(Task description):
Of the entries below, return only those lines from the line with "Local Open Scope string_scope." to the line with "((65 <=? N_of_ascii", exactly, both included.

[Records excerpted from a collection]
----

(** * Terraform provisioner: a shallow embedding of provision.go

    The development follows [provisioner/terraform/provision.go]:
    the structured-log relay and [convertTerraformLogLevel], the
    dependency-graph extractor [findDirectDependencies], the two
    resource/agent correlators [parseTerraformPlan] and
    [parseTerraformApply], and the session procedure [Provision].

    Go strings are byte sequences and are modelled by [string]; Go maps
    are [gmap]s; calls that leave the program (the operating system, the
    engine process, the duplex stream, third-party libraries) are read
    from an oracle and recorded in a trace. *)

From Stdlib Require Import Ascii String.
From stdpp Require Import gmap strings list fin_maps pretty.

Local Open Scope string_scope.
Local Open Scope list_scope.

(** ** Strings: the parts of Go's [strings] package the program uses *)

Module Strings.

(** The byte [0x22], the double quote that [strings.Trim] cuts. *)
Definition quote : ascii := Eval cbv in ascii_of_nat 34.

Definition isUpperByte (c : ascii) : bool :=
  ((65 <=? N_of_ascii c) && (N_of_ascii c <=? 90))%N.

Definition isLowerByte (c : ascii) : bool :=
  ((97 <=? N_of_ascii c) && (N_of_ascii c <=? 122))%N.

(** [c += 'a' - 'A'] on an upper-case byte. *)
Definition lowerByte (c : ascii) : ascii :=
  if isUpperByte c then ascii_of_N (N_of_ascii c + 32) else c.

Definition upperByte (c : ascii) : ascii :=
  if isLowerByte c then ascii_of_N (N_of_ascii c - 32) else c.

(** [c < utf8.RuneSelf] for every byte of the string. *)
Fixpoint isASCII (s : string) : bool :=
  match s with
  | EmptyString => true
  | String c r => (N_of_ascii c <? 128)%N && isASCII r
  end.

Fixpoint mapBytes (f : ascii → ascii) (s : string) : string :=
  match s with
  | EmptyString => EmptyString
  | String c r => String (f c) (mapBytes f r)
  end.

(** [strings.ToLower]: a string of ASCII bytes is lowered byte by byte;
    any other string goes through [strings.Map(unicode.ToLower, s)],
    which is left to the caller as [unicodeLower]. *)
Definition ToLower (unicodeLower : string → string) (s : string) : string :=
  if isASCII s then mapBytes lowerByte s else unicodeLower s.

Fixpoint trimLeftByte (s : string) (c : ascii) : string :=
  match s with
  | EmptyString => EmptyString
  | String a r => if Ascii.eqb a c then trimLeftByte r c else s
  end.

----

(Task result):
Local Open Scope string_scope.
Local Open Scope list_scope.

(** ** Strings: the parts of Go's [strings] package the program uses *)

Module Strings.

(** The byte [0x22], the double quote that [strings.Trim] cuts. *)
Definition quote : ascii := Eval cbv in ascii_of_nat 34.

Definition isUpperByte (c : ascii) : bool :=
  ((65 <=? N_of_ascii c) && (N_of_ascii c <=? 90))%N.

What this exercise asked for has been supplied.